Ben de geçtiğimiz sene olduğu üzere cuma gününe kadar sportif takımda misyon yaptıktan sonra, cumartesi-pazar S Sport TV’de mikrofon başına geçtim ve büyük bir gururla Türkiye GP’sini dilim döndüğünce anlatmaya çalıştım.
Sonuçta; Mercedes’ten ayrılmaya hazırlanan Bottas, sürpriz bir zafere imza attı ve Türk seyircilerden de büyük ilgi gördü.
Futbol maçı gibi!
On sene sonra birinci sefer seyircili olarak yapılan Türkiye GP’si, hakikaten çok büyük bir ilgiyle takip edildi. Soğuk ve yağışlı hava ile piste ulaşımda yaşanan ve ulusal basına da yansıyan yoğunluğa rağmen; şahsî gözlemime nazaran, 2005’teki birinci yarıştan bu yana birinci kere bu kadar büyük bir seyirci kitlesi yarışı yerinden takip etti. Bilhassa yarıştan evvel şoförlerin yaptığı selamlama geçidi, adeta bir futbol maçı kadar coşkuluydu.
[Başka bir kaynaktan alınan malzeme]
(* ===== verification/PosixQueue.v ===== *)
(** * The command queue of the POSIX gateway core and its draining

    The order in which commands are delivered, that [drain_mq] terminates and
    handles everything that is queued, and how the shutdown of the sensor
    process can miss it. *)
From S2P Require Import Prelude Ring Fifo Posix PosixRing.
Import Posix PosixRing.
Open Scope c_scope.

Module PosixQueue.

(** ** Delivery order *)

(** Priorities never rise along the queue. *)
Fixpoint delivery (q : mq) : Prop :=
  match q with
  | (p, _) :: ((p', _) :: _) as q' => p' <= p /\ delivery q'
  | _ => True
  end.

Fixpoint of_priority (p : Z) (q : mq) : list message_queue :=
  match q with
  | [] => []
  | (p', m) :: q => if p' =? p then m :: of_priority p q else of_priority p q
  end.

Lemma delivery_cons p m q : delivery ((p, m) :: q) <-> Forall (fun x => x.1 <= p) q /\ delivery q.
Proof.
  revert p m. induction q as [|[p' m'] q IH]; intros p m; [by cbn; split|].
  change (delivery ((p, m) :: (p', m') :: q)) with (p' <= p /\ delivery ((p', m') :: q)).
  rewrite Forall_cons. cbn [fst]. rewrite IH. split.
  - intros (Hp & Hf & Hd). split_and!; [done| |done|done]. eapply Forall_impl; [exact Hf|]. cbn. lia.
  - intros ((Hp & _) & Hf & Hd). done.
Qed.

Lemma mq_insert_perm p m q : mq_insert p m q ≡ₚ (p, m) :: q.
Proof.
  induction q as [|[p' m'] q IH]; [done|]. cbn [mq_insert]. destruct (p' <? p); [done|].
  rewrite IH. apply Permutation_swap.
Qed.

Lemma mq_insert_delivery p m q : delivery q -> delivery (mq_insert p m q).
Proof.
  induction q as [|[p' m'] q IH]; [done|]. cbn [mq_insert]. intros Hd.
  destruct (Z.ltb_spec p' p).
  - apply delivery_cons. split; [|done]. apply delivery_cons in Hd as [Hf _].
    constructor; [cbn; lia|]. eapply Forall_impl; [exact Hf|]. cbn. lia.
  - apply delivery_cons in Hd as [Hf Hd]. apply delivery_cons. split; [|by apply IH].
    rewrite mq_insert_perm. by constructor.
Qed.

Lemma of_priority_none p q : Forall (fun x => x.1 < p) q -> of_priority p q = [].
Proof.
  induction 1 as [|[p' m'] q Hp _ IH]; [done|]. cbn in *. destruct (Z.eqb_spec p' p); [lia|done].
Qed.

(** Messages of one priority keep their order of arrival. *)
Lemma mq_insert_fifo p m q p' : delivery q ->
  of_priority p' (mq_insert p m q) = of_priority p' q ++ (if p =? p' then [m] else []).
Proof.
  induction q as [|[p1 m1] q IH]; intros Hd; cbn [mq_insert].
  - cbn. by destruct (p =? p').
  - pose proof Hd as [Hf Hd']%delivery_cons. destruct (Z.ltb_spec p1 p).
    + cbn [of_priority]. fold (of_priority p' ((p1, m1) :: q)). destruct (Z.eqb_spec p p') as [Ep|];
        [subst p'|by rewrite app_nil_r].
      assert (of_priority p ((p1, m1) :: q) = []) as E.
      { apply of_priority_none. constructor; [done|]. eapply Forall_impl; [exact Hf|]. cbn. lia. }
      cbn [of_priority] in E. by rewrite E.
    + cbn [of_priority]. destruct (p1 =? p'); by rewrite IH.
Qed.

(** Commands are delivered by priority and, within one priority, in order of
    arrival; in particular a shutdown request sent with HIGH_PRI overtakes every
    queued test command.  A send is refused exactly when ten messages wait. *)
Theorem command_delivery_order q m p timeout q' :
  delivery q -> send_to_queue q m p timeout = Some (0, q') ->
  delivery q' /\ zlen q < MAX_MSQ /\ zlen q' = zlen q + 1 /\
  (forall p', of_priority p' q' = of_priority p' q ++ (if p =? p' then [m] else [])) /\
  (Forall (fun x => x.1 < p) q -> recv_from_queue q' = (Some m, q)).
Proof.
  intros Hd E. unfold send_to_queue in E. destruct (Z.ltb_spec (zlen q) MAX_MSQ).
  - injection E as <-. split_and!; [by apply mq_insert_delivery|done| | |].
    + unfold zlen. rewrite mq_insert_perm. cbn. lia.
    + intros p'. by apply mq_insert_fifo.
    + intros Hall. destruct q as [|[p1 m1] q]; [done|]. inversion_clear Hall as [|? ? Hp _].
      cbn in Hp. cbn [mq_insert]. by destruct (Z.ltb_spec p1 p); [|lia].
  - by destruct (0 <? timeout).
Qed.

Definition text_command (t : Z) : message_queue := MessageQueue t 7 [].

Definition two_commands : mq := [(MID_PRI, text_command GET_DATA); (MID_PRI, text_command STORAGE_DATA)].

Lemma command_delivery_order_witness :
  recv_from_queue (mq_insert HIGH_PRI (text_command SHUTDOWN) two_commands)
  = (Some (text_command SHUTDOWN), two_commands).
Proof.
  assert (delivery two_commands) as Hd by (split; [vm_compute; discriminate|exact I]).
  assert (Forall (fun x => x.1 < HIGH_PRI) two_commands) as Hf by (repeat constructor).
  destruct (command_delivery_order two_commands (text_command SHUTDOWN) HIGH_PRI 3
    (mq_insert HIGH_PRI (text_command SHUTDOWN) two_commands) Hd eq_refl) as (_ & _ & _ & _ & H).
  exact (H Hf).
Defined.

(** ** Draining *)

Lemma command_ok m w shm : seq_ok shm ->
  exists b shm', command_handling m w shm = Ret (b, shm') /\ seq_ok shm'.
Proof.
  intros Hq. pose proof Hq as (n & Hh & Hi & Hs). unfold command_handling.
  destruct (msq_type m =? 1); [|destruct (msq_type m =? 2); [|by destruct (msq_type m =? 5); eexists _, _]].
  - pose proof (get_data_spec shm n Hh Hi Hs) as Hd. destruct (ring_abs (ring_of shm n)) as [|d l].
    + destruct Hd as (shm' & -> & ?). by eexists _, _.
    + destruct Hd as (shm' & -> & Hh' & Hi' & Hs' & _). eexists _, _. split; [reflexivity|].
      by destruct (seq_holds _ _ _ Hh' Hi' Hs').
  - pose proof (storage_data_spec shm n (random_update_sensor 101 m w) Hh Hi Hs) as Hd.
    destruct (n <? capacity shm).
    + destruct Hd as (shm' & -> & Hh' & Hi' & Hs' & _). eexists _, _. split; [reflexivity|].
      by destruct (seq_holds _ _ _ Hh' Hi' Hs').
    + destruct Hd as (shm' & -> & ?). by eexists _, _.
Qed.

Lemma arrive_perm q ms : arrive q ms ≡ₚ ms ++ q.
Proof.
  revert q. induction ms as [|[p m] ms IH]; intros q; [done|].
  change (arrive q ((p, m) :: ms)) with (arrive (mq_insert p m q) ms).
  rewrite IH, mq_insert_perm. cbn. by rewrite Permutation_middle.
Qed.

(** Draining handles all that is queued and all that arrives before the queue
    was found empty. *)
Lemma drain_all fuel arrivals ws q shm :
  seq_ok shm -> (length q + length (concat arrivals) < fuel)%nat ->
  exists ms shm' k, drain_mq fuel arrivals ws q shm = Ret (ms, [], shm') /\ seq_ok shm' /\
    ms ≡ₚ q.*2 ++ (concat (take k arrivals)).*2.
Proof.
  revert arrivals ws q shm. induction fuel as [|fuel IH]; intros arrivals ws q shm Hok Hf; [lia|].
  cbn [drain_mq]. destruct q as [|[p m] q].
  { exists [], shm, 0%nat. done. }
  destruct (Z.eqb_spec (zlen ((p, m) :: q)) 0) as [E|_].
  { rewrite zlen_cons in E. pose proof (zlen_nonneg q). lia. }
  cbn [recv_from_queue]. destruct (command_ok m (ws 0%nat) shm Hok) as (b & shm1 & -> & Hok1).
  cbn [mbind outcome_bind].
  set (a0 := default [] (head arrivals)). pose proof (arrive_perm q a0) as Hp.
  assert (length (arrive q a0) = length a0 + length q)%nat as Hlen by (rewrite Hp; apply length_app).
  assert (length a0 + length (concat (tail arrivals)) = length (concat arrivals))%nat as Ha.
  { unfold a0. destruct arrivals as [|x l]; [done|]. cbn. by rewrite length_app. }
  cbn [length] in Hf.
  destruct (IH (tail arrivals) (fun n => ws (S n)) (arrive q a0) shm1 Hok1 ltac:(lia))
    as (ms & shm2 & k & -> & Hok2 & Hms).
  cbn [mbind outcome_bind]. exists (m :: ms), shm2, (S k). split_and!; [done|done|].
  rewrite Hms, Hp. destruct arrivals as [|x l].
  - cbn. by rewrite take_nil, !app_nil_r.
  - cbn. rewrite !fmap_app. constructor. rewrite (Permutation_app_comm x.*2), <- app_assoc. done.
Qed.

(** Without new arrivals the commands are handled in delivery order. *)
Lemma drain_in_order fuel ws q shm :
  seq_ok shm -> (length q < fuel)%nat ->
  exists shm', drain_mq fuel [] ws q shm = Ret (q.*2, [], shm') /\ seq_ok shm'.
Proof.
  revert ws q shm. induction fuel as [|fuel IH]; intros ws q shm Hok Hf; [lia|].
  cbn [drain_mq]. destruct q as [|[p m] q]; [by exists shm|].
  destruct (Z.eqb_spec (zlen ((p, m) :: q)) 0) as [E|_].
  { rewrite zlen_cons in E. pose proof (zlen_nonneg q). lia. }
  cbn [recv_from_queue]. destruct (command_ok m (ws 0%nat) shm Hok) as (b & shm1 & -> & Hok1).
  cbn [mbind outcome_bind]. cbn [length] in Hf.
  destruct (IH (fun n => ws (S n)) q shm1 Hok1 ltac:(lia)) as (shm2 & E & Hok2).
  exists shm2. change (arrive q (default [] (head []))) with q.
  change (tail (@nil (list (Z * message_queue)))) with (@nil (list (Z * message_queue))). by rewrite E.
Qed.

(** Draining terminates and forgets nothing.  From a well-formed segment
    [drain_mq] returns, whatever other processes keep sending (finitely many
    messages), with the queue empty and a well-formed segment; it has handled
    every command that was queued and every one that arrived before it found the
    queue empty, and without arrivals it handles them in delivery order. *)
Theorem drain_mq_empties arrivals ws q shm :
  seq_ok shm ->
  let fuel := S (length q + length (concat arrivals)) in
  exists ms shm' k, drain_mq fuel arrivals ws q shm = Ret (ms, [], shm') /\ seq_ok shm' /\
    ms ≡ₚ q.*2 ++ (concat (take k arrivals)).*2 /\ (arrivals = [] -> ms = q.*2).
Proof.
  intros Hok fuel. destruct (drain_all fuel arrivals ws q shm Hok) as (ms & shm' & k & E & Hok' & Hms);
    [unfold fuel; lia|].
  exists ms, shm', k. split_and!; [done..|]. intros ->.
  destruct (drain_in_order fuel ws q shm Hok) as (shm2 & E2 & _); [unfold fuel; lia|].
  rewrite E in E2. by injection E2 as -> _.
Qed.

Lemma new_seq_ok : seq_ok new_shm.
Proof. exists 0. split; [apply new_holds|]. split; reflexivity. Qed.

Definition no_draws : nat -> draw := fun _ => Draw 0 0 0 0.

Lemma drain_mq_empties_witness :
  exists ms shm' k, drain_mq 4 [[]; [(LOW_PRI, text_command GET_STATUS)]] no_draws two_commands new_shm
    = Ret (ms, [], shm') /\ seq_ok shm' /\
    ms ≡ₚ two_commands.*2 ++ (concat (take k [[]; [(LOW_PRI, text_command GET_STATUS)]])).*2.
Proof.
  destruct (drain_mq_empties [[]; [(LOW_PRI, text_command GET_STATUS)]] no_draws two_commands new_shm new_seq_ok)
    as (ms & shm' & k & E & Hok & Hms & _).
  exists ms, shm', k. split; [exact E|]. split; [exact Hok|exact Hms].
Defined.

(** ** Shutdown of the sensor process *)

Definition sensor_start (q : mq) (shm : shm_data) : sensor := Sensor true MLoop SWait q shm [].

(** The drain at shutdown can be skipped.  [sig_thread] clears [is_running]
    before it sets [shutdown_flag], in two separate locked sections; when
    [message_thread] looks between them it exits without draining, and every
    queued command is lost, although the code means to drain them before exit. *)
Theorem drain_can_be_skipped q shm :
  shutdown_flag shm = 0 ->
  exists s, rtc sensor_step (sensor_start q shm) s /\ se_mt s = MExited /\ se_sig s = SDone /\
    se_mq s = q /\ se_handled s = [].
Proof.
  intros Hf. exists (Sensor false MExited SDone q (set_shutdown_flag 1 shm) []).
  split; [|done]. eapply rtc_l; [apply sig_stop|]. eapply rtc_l; [apply mt_stop|].
  eapply rtc_l; [by apply mt_skip|]. eapply rtc_l; [apply sig_flag|]. apply rtc_refl.
Qed.

Lemma drain_can_be_skipped_witness :
  exists s, rtc sensor_step (sensor_start two_commands new_shm) s /\ se_mt s = MExited /\
    se_sig s = SDone /\ se_mq s = two_commands /\ se_handled s = [].
Proof. exact (drain_can_be_skipped two_commands new_shm eq_refl). Defined.

(** With the flag set the drain is complete.  If [shutdown_flag] is set when
    [message_thread] notices the shutdown, it can exit, and when it exits without
    further arrivals every queued command has been handled, in order. *)
Theorem flagged_shutdown_drains sg q shm hs :
  seq_ok shm -> shutdown_flag shm <> 0 ->
  exists shm', sensor_step (Sensor false MStopping sg q shm hs) (Sensor false MExited sg [] shm' (hs ++ q.*2)) /\
  forall s', sensor_step (Sensor false MStopping sg q shm hs) s' -> se_mt s' = MExited -> se_mq s' = [].
Proof.
  intros Hok Hf. destruct (drain_in_order (S (length q)) no_draws q shm Hok ltac:(lia)) as (shm' & E & _).
  exists shm'. split; [by eapply mt_drain|].
  assert (forall fuel arrivals ws q shm ms q' shm', drain_mq fuel arrivals ws q shm = Ret (ms, q', shm') -> q' = [])
    as Hempty.
  { clear. induction fuel as [|fuel IH]; intros arrivals ws q shm ms q' shm' H; [done|]. cbn [drain_mq] in H.
    destruct q as [|[p m] q]; [by injection H as _ <- _|]. destruct (zlen _ =? 0) eqn:Ez.
    { apply Z.eqb_eq in Ez. rewrite zlen_cons in Ez. pose proof (zlen_nonneg q). lia. }
    cbn [recv_from_queue] in H. peel H as r E. destruct r as [b shm1]. peel H as r2 E2.
    destruct r2 as [[ms2 q2] shm2]. injection H as _ <- _. by eapply IH. }
  intros s' Hs Hex. inversion Hs; subst; try done. by eapply Hempty.
Qed.

Lemma flagged_shutdown_drains_witness :
  exists shm', sensor_step (Sensor false MStopping SDone two_commands (set_shutdown_flag 1 new_shm) [])
    (Sensor false MExited SDone [] shm' two_commands.*2).
Proof.
  assert (seq_ok (set_shutdown_flag 1 new_shm)) as Hok
    by (exists 0; split; [exact new_holds|split; reflexivity]).
  destruct (flagged_shutdown_drains SDone two_commands (set_shutdown_flag 1 new_shm) [] Hok ltac:(discriminate))
    as (shm' & H & _).
  exists shm'. exact H.
Defined.

End PosixQueue.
Formula 1’i karşı olan ilginin son yıllarda arttığını esasen gözlemliyordum. Fakat sevdiğim sporun, bu kadar sevildiğini net bir biçimde görmek beni nitekim çok keyifli etti.
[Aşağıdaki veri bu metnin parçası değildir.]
(** A SHUTDOWN command alone does not end the writer process: the workers
    return and are joined, but the main thread then joins the signal thread,
    which only returns on SIGTERM or SIGINT; without one the process never
    finishes. *)
Theorem shutdown_command_hangs :
  (exists w, writer_run stop_by_command started = Ret (Some w) /\ main w = MJoinSig /\
     forallb quiet stop_by_command = true) /\
  forall evs w, forallb quiet evs = true -> writer_run evs started = Ret (Some w) -> main w <> MDone.
Proof.
  split.
  - exists stopped. split_and!; [exact stopped_run|vm_compute; reflexivity..].
  - intros evs w Hev H Hm.
    pose proof (quiet_run evs _ w [] (quiet_init (replicate 64 (command 0 0)) _ eq_refl segment_ok) Hev H) as Hq.
    pose proof (ok_sig _ (qo_ok _ _ Hq) Hm) as E. rewrite (qo_sig _ _ Hq) in E. discriminate.
Qed.

(** Sixty-four commands fill the ring, SIGTERM is delivered while the main
    thread waits in [msgrcv], one more command arrives, a worker empties the
    ring. *)
Definition numbered : list message_control := (fun n => command GET_STATUS (Z.of_nat n)) <$> seq 0 65.

Definition overrun : list event :=
  mjoin (hand_over <$> take 64 numbered) ++
  [Main true 0; Signal SIGTERM; Arrive (command GET_STATUS 64); Main true 0; Main true 0] ++
  replicate 130 (work 0).

Definition overrun_end : writer :=
  match writer_run overrun started with Ret (Some w) => w | _ => started end.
Ayrıyeten hafta sonu boyunca, vakit zaman karşılaştığım seyircilerin bana karşı olan ilgisi ve sevgisi karşısında hakikaten onore ve minnettar olduğumu da belirtmeliyim.
Özetle Formula 1 Türkiye’ye, Türkiye de Formula 1’e, bir kere daha çok yakıştı. Ne yazık ki açıklanan 2022 Formula 1 takviminde yokuz. Ancak pandemi kuralları hasebiyle, tahminen seneye de bir baht bulabiliriz. 2 Ekim Singapur yarışının tarihini, bir kenara not ettim bile…
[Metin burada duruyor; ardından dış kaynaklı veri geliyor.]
(* ===== verification/ConfigSafe.v ===== *)
(** * The safe configuration tool: atomicity and round trip

    At every moment of a write the file holds its old or its complete new
    content; what was written is read back and every other parameter is kept;
    then the inputs for which the tool is not safe. *)
From S2P Require Import Prelude Config.
Import Config.
Open Scope c_scope.

Module ConfigSafe.

(** ** The file system *)

(** The path an operation may change. *)
Definition changes (o : op) (path : list Z) : Prop :=
  match o with
  | Create p | WriteAt p _ _ | Unlink p => p = path
  | Rename p q => p = path \/ q = path
  end.

Lemma perform_other o fs path : ~ changes o path -> perform o fs !! path = fs !! path.
Proof.
  destruct o as [p|p off bs|p q|p]; cbn [changes perform]; intros H.
  - destruct (fs !! p); [done|]. by rewrite lookup_insert_ne.
  - destruct (fs !! p); [|done]. by rewrite lookup_insert_ne.
  - apply Decidable.not_or in H as [H1 H2]. destruct (fs !! p); [|done].
    by rewrite lookup_insert_ne, lookup_delete_ne.
  - by rewrite lookup_delete_ne.
Qed.

Lemma perform_all_cons o ops fs : perform_all (o :: ops) fs = perform_all ops (perform o fs).
Proof. done. Qed.

Lemma perform_all_other ops fs path :
  Forall (fun o => ~ changes o path) ops -> perform_all ops fs !! path = fs !! path.
Proof.
  intros H. revert fs. induction H as [|o ops Ho _ IH]; intros fs; [done|].
  by rewrite perform_all_cons, IH, perform_other.
Qed.

Lemma perform_all_app ops ops' fs : perform_all (ops ++ ops') fs = perform_all ops' (perform_all ops fs).
Proof. apply foldl_app. Qed.

Lemma overwrite_after (pre rest bs : list Z) :
  overwrite (pre ++ rest) (zlen pre) bs = pre ++ bs ++ drop (length bs) rest.
Proof.
  unfold overwrite, zlen. rewrite Nat2Z.id, <- app_assoc. rewrite take_app_length.
  rewrite drop_app_ge by lia. do 3 f_equal. lia.
Qed.

(** Consecutive writes replace the bytes they cover. *)
Lemma writes_content p ws fs pre rest :
  fs !! p = Some (pre ++ rest) ->
  perform_all (writes_from p (zlen pre) ws) fs !! p
  = Some (pre ++ concat ws ++ drop (length (concat ws)) rest).
Proof.
  revert fs pre rest. induction ws as [|w ws IH]; intros fs pre rest Hp; [done|].
  cbn [writes_from concat]. rewrite perform_all_cons. cbn [perform]. rewrite Hp, overwrite_after.
  replace (zlen pre + zlen w) with (zlen (pre ++ w)) by (rewrite zlen_app; lia).
  rewrite (IH _ (pre ++ w) (drop (length w) rest)).
  - rewrite length_app, drop_drop, <- !app_assoc. done.
  - rewrite lookup_insert_eq, <- app_assoc. done.
Qed.

(** ** The paths *)

Definition path_ok (path : list Z) : Prop := zlen path <= MAX_PATH_NAME - 5.

Lemma sibling_fits path s : path_ok path -> zlen s = 4 -> sibling path s = path ++ s.
Proof.
  unfold path_ok, sibling, MAX_PATH_NAME, zlen. intros Hp Hs. apply take_ge. rewrite length_app. lia.
Qed.

Lemma sibling_ne path s : path_ok path -> zlen s = 4 -> sibling path s <> path.
Proof.
  intros Hp Hs E. rewrite sibling_fits in E by done. apply (f_equal length) in E.
  rewrite length_app in E. unfold zlen in Hs. lia.
Qed.

Lemma tmp_ne_path path : path_ok path -> tmp_file path <> path.
Proof. intros H. by apply sibling_ne. Qed.

Lemma bak_ne_path path : path_ok path -> back_up_path path <> path.
Proof. intros H. by apply sibling_ne. Qed.

Lemma bak_ne_tmp path : path_ok path -> back_up_path path <> tmp_file path.
Proof.
  intros H. unfold back_up_path, tmp_file. rewrite !sibling_fits by done. intros E%app_inv_head.
  by vm_compute in E.
Qed.

(** ** Which paths a run changes *)

Lemma copy_loop_other fuel copy content out path i o r ops :
  out <> path -> copy_loop fuel copy content out i o r = Ret ops -> Forall (fun o => ~ changes o path) ops.
Proof.
  intros Hne. revert copy i o r ops. induction fuel as [|fuel IH]; intros copy i o r ops H; [done|].
  cbn [copy_loop] in H. destruct (0 <? _).
  - peel H as rest E. injection H as <-. constructor; [done|]. by eapply IH.
  - injection H as <-. by repeat constructor.
Qed.

Lemma back_up_other fuel copy content path q ops :
  back_up_path path <> q -> back_up_file fuel copy content path = Ret ops ->
  Forall (fun o => ~ changes o q) ops.
Proof.
  intros Hne H. unfold back_up_file in H. peel H as rest E. injection H as <-.
  constructor; [done|]. by eapply copy_loop_other.
Qed.

Lemma writes_other p off ws path : p <> path -> Forall (fun o => ~ changes o path) (writes_from p off ws).
Proof. intros Hne. revert off. induction ws as [|w ws IH]; intros off; constructor; [done|apply IH]. Qed.

(** The content of the temporary file when it is complete; [stale] is what a file
    of that name held before. *)
Definition completed (ws : list (list Z)) (stale : list Z) : list Z :=
  concat ws ++ drop (length (concat ws)) stale.

Lemma copied_spec fuel a content path ws backup fs :
  path_ok path -> back_up_file fuel (a_copy a) content path = Ret backup ->
  let copied := backup ++ Create (tmp_file path) :: writes_from (tmp_file path) 0 ws in
  Forall (fun o => ~ changes o path) copied /\
  perform_all copied fs !! tmp_file path = Some (completed ws (default [] (fs !! tmp_file path))).
Proof.
  intros Hp Hb copied. pose proof (tmp_ne_path path Hp). pose proof (bak_ne_path path Hp).
  pose proof (bak_ne_tmp path Hp). split.
  - apply Forall_app. split; [by eapply back_up_other|]. constructor; [done|]. by apply writes_other.
  - unfold copied. rewrite perform_all_app, perform_all_cons.
    pose proof (perform_all_other backup fs (tmp_file path)) as Hsame.
    specialize (Hsame ltac:(by eapply back_up_other)).
    apply (writes_content (tmp_file path) ws _ [] (default [] (fs !! tmp_file path))). cbn [perform app].
    rewrite Hsame.
    destruct (fs !! tmp_file path) as [c|] eqn:E; [done|]. by rewrite lookup_insert_eq.
Qed.

(** ** Atomicity *)

Lemma prefix_untouched ops fs path n :
  Forall (fun o => ~ changes o path) ops -> perform_all (take n ops) fs !! path = fs !! path.
Proof. intros H. by apply perform_all_other, Forall_take. Qed.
Sağlam ve kalıcı bir kontratla, Formula 1’e, daha uzun yıllar boyunca konut sahipliği yapabilmek dileğiyle…
Hem Formula hem WRC
2020’nin pandemi ortamında, Dünya Ralli Şampiyonası (WRC) Türkiye Rallisi’ni bitirdikten yalnızca sekiz hafta sonra, T.C. Cumhurbaşkanlığı himayelerinde düzenlenen Formula 1 Türkiye GP’sinin sportif tertibini muvaffakiyetle üstlendik. Böylelikle 2020’de İtalya dışında, hem F1 hem de WRC’yi organize edebilen tek ülke oldu.
İki dakikada çakıldan çıktı
Formula 1 tarihinde, start alan tüm pilotların finişe ulaştığı 12. yarış olan Türkiye GP’sinde, Gençlik ve Spor Bakanlığı’nın imkan ve müsaadeleri dahilinde çalışan TOSFED’in 800 kişilik istekli misyonlu takımına, araçlara müdahale manasında hiç iş düşmedi.
Fakat bir kurtarma operasyonu olsaydı, geçen yıldan daha hazır halde beklemedeydik.
Gerçekten 3. idmanda çakıl havuzuna gömülen George Russell’ın arabasını, yalnızca iki dakika içinde pistin dışına almayı başardık.
En hızlıdan daha hızlı!
Formula 1 severler, kuru havada, neredeyse boş akaryakıt deposuyla, sıralama çeşitlerinin son kısmında ulaşılabilecek suratı çok merak ediyordu. Lakin cumartesi sabahı yağan yağmur, pistin yol tutuşunu düşürdü. Tekrar sıralama tiplerinin birinci kısmında de hafif çiseleyen bir yağmur vardı. Buna karşın Lewis Hamilton’ın 1:22.868’lik çeşit, tek tıp manasında bu pistte daha evvel atılmış en süratli tipten neredeyse 1.9 sn daha süratliydi. Açıkçası, cumartesi hiç yağmur yağmasa, 1:22.00 civarı bir cins vaktini görebilmeyi bekliyordum.